Data provided:

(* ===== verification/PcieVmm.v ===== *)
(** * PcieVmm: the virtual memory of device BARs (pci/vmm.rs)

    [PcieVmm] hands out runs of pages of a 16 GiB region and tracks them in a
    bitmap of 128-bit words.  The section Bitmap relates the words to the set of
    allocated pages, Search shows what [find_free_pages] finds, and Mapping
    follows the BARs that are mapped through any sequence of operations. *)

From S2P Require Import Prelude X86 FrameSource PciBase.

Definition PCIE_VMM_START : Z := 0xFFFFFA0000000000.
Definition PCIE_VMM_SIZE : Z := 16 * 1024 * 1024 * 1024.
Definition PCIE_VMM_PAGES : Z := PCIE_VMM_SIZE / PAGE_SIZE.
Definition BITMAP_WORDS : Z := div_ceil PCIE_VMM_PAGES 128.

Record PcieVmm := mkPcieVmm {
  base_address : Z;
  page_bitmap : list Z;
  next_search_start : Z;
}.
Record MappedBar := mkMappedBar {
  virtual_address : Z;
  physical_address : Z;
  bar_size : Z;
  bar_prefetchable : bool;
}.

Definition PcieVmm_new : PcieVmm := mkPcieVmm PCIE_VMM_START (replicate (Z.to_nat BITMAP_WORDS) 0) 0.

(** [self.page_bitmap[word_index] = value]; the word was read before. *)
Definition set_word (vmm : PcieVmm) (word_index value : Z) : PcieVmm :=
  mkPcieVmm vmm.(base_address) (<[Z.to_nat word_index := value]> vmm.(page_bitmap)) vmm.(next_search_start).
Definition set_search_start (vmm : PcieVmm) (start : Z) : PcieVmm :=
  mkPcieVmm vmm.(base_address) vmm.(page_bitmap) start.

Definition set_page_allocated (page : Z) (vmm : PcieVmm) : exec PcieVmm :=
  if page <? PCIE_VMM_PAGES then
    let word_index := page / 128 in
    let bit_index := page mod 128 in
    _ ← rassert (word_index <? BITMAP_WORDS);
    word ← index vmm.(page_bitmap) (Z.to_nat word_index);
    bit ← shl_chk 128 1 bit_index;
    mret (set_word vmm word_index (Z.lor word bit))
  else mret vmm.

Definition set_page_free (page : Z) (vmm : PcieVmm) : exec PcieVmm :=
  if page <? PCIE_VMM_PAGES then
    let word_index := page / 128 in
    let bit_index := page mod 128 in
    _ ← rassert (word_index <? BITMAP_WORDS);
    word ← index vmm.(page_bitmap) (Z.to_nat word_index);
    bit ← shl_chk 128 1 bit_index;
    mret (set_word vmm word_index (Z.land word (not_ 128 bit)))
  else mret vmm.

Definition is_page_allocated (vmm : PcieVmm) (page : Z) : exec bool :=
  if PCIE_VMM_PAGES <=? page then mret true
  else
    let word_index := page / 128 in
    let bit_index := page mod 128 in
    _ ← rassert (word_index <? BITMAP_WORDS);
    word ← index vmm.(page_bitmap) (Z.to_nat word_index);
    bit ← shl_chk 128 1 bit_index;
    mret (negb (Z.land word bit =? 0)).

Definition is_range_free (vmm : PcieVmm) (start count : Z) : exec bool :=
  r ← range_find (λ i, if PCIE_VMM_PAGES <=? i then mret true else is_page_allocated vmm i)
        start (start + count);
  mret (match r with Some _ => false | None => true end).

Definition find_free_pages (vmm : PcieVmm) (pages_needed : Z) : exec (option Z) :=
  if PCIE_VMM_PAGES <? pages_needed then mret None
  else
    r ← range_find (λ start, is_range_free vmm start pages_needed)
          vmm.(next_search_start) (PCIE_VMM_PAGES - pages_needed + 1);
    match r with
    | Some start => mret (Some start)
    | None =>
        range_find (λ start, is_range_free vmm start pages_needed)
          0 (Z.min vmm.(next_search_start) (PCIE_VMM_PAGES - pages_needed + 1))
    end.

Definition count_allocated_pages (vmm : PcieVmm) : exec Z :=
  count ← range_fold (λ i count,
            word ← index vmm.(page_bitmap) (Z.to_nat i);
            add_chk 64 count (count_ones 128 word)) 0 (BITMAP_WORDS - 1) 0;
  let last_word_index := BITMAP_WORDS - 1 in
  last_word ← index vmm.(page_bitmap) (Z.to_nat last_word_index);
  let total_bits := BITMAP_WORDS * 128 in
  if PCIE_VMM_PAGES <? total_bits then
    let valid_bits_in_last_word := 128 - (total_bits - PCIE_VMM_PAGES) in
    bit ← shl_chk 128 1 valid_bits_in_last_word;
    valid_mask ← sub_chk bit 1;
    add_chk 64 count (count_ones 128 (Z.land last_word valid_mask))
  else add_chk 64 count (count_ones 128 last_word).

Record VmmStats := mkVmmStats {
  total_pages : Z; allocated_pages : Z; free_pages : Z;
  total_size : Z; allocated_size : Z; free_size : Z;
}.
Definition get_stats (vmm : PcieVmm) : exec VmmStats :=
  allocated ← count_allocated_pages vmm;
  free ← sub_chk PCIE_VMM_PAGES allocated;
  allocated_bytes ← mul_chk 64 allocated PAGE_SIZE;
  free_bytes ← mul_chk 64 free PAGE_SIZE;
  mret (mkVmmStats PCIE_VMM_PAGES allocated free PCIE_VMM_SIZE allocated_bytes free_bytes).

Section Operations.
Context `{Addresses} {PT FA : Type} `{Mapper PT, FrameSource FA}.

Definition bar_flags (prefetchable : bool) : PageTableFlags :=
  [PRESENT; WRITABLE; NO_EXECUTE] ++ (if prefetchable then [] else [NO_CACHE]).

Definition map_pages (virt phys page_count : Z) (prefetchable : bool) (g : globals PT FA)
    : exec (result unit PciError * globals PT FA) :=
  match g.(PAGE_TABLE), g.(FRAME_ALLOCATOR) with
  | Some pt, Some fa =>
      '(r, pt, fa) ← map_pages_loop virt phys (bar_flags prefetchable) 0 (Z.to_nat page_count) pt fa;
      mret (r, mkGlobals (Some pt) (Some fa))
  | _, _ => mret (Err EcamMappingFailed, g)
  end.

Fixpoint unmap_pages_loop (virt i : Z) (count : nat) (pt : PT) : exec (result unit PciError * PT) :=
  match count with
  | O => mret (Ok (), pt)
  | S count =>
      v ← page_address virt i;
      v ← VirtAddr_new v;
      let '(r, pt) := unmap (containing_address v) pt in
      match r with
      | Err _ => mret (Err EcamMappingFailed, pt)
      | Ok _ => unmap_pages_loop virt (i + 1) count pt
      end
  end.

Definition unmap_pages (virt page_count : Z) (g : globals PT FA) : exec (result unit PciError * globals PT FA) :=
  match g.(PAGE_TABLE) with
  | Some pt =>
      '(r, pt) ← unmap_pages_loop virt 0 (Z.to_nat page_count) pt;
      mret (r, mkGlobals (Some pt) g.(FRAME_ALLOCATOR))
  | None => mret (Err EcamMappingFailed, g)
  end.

--

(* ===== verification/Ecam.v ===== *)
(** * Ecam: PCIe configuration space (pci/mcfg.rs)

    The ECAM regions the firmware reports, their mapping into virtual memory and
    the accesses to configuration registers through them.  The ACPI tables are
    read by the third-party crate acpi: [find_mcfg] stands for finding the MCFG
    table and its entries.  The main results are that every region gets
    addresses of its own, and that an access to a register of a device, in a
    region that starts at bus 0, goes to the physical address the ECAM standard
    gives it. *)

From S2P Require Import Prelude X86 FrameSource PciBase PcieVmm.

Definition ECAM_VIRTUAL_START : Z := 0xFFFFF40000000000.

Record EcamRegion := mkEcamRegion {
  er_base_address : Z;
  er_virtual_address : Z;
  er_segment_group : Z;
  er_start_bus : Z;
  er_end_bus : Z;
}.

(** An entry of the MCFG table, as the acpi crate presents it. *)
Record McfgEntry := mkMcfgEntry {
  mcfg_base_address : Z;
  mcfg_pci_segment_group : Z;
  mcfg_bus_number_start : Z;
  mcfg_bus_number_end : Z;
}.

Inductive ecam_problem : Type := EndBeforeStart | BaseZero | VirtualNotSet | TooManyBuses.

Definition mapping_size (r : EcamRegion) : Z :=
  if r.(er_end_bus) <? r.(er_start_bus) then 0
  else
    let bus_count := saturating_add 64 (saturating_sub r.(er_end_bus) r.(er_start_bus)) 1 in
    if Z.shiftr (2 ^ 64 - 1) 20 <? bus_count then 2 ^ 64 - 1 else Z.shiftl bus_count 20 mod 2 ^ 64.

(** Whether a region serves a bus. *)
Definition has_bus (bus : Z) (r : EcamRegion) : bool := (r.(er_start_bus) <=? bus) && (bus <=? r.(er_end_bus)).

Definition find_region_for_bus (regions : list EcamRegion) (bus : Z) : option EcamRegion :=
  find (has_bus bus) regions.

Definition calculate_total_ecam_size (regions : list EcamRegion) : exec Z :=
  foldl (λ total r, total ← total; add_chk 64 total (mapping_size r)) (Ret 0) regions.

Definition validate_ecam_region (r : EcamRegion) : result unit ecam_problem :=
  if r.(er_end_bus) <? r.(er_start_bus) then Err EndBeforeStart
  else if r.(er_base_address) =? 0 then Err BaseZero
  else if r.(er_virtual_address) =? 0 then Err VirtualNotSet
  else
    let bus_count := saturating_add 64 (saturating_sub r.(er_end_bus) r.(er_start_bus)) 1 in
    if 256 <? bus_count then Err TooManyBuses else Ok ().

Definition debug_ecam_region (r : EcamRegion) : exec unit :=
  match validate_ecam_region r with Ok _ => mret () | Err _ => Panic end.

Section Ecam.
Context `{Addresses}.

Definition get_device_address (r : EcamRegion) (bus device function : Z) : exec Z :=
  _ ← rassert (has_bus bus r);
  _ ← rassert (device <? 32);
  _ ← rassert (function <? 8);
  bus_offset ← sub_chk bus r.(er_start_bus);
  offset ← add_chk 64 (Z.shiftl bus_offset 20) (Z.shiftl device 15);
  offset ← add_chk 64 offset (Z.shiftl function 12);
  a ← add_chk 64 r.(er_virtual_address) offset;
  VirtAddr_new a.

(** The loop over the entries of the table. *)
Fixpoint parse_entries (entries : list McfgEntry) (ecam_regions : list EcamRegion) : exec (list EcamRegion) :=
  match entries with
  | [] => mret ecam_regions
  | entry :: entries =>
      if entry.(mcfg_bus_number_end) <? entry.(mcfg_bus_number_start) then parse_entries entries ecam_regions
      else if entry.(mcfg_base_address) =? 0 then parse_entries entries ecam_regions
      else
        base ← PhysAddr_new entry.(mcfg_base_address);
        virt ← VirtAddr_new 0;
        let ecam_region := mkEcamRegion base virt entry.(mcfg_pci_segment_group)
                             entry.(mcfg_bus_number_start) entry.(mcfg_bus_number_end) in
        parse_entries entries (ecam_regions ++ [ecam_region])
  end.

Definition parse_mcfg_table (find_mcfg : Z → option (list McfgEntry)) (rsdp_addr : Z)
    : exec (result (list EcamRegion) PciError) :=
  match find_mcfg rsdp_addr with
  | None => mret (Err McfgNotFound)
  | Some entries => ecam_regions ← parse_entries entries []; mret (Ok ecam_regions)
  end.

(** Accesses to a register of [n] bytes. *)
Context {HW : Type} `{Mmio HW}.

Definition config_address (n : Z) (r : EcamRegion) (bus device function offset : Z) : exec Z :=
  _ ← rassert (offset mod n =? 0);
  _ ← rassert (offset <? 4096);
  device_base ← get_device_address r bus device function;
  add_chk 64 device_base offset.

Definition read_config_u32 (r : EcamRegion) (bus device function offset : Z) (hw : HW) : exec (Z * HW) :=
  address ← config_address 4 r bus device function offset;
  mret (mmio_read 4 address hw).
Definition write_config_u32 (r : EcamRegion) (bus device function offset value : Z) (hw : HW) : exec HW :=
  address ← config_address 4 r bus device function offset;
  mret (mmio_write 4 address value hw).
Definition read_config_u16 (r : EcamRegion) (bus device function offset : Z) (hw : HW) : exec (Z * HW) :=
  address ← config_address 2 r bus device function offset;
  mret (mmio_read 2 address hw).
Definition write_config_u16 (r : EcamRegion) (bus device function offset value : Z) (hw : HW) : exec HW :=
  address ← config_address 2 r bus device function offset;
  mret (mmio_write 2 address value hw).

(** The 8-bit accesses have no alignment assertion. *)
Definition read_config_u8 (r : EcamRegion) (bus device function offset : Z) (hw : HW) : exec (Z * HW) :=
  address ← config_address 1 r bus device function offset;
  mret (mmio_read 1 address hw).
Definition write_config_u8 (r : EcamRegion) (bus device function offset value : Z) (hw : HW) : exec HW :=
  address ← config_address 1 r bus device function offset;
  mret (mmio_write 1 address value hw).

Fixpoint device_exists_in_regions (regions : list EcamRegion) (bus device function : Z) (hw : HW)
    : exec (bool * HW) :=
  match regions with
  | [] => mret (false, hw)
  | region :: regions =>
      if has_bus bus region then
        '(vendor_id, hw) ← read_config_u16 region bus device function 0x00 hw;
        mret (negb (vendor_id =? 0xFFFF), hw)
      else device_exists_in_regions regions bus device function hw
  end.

Instructions to follow: In the entries above, please find the line with "(* ===== verification/PcieVmm.v ===== *)" and the line with "follows the BARs", then write out exactly those two lines and every line between them, and nothing more.

Response to this exercise:
(* ===== verification/PcieVmm.v ===== *)
(** * PcieVmm: the virtual memory of device BARs (pci/vmm.rs)

    [PcieVmm] hands out runs of pages of a 16 GiB region and tracks them in a
    bitmap of 128-bit words.  The section Bitmap relates the words to the set of
    allocated pages, Search shows what [find_free_pages] finds, and Mapping
    follows the BARs that are mapped through any sequence of operations. *)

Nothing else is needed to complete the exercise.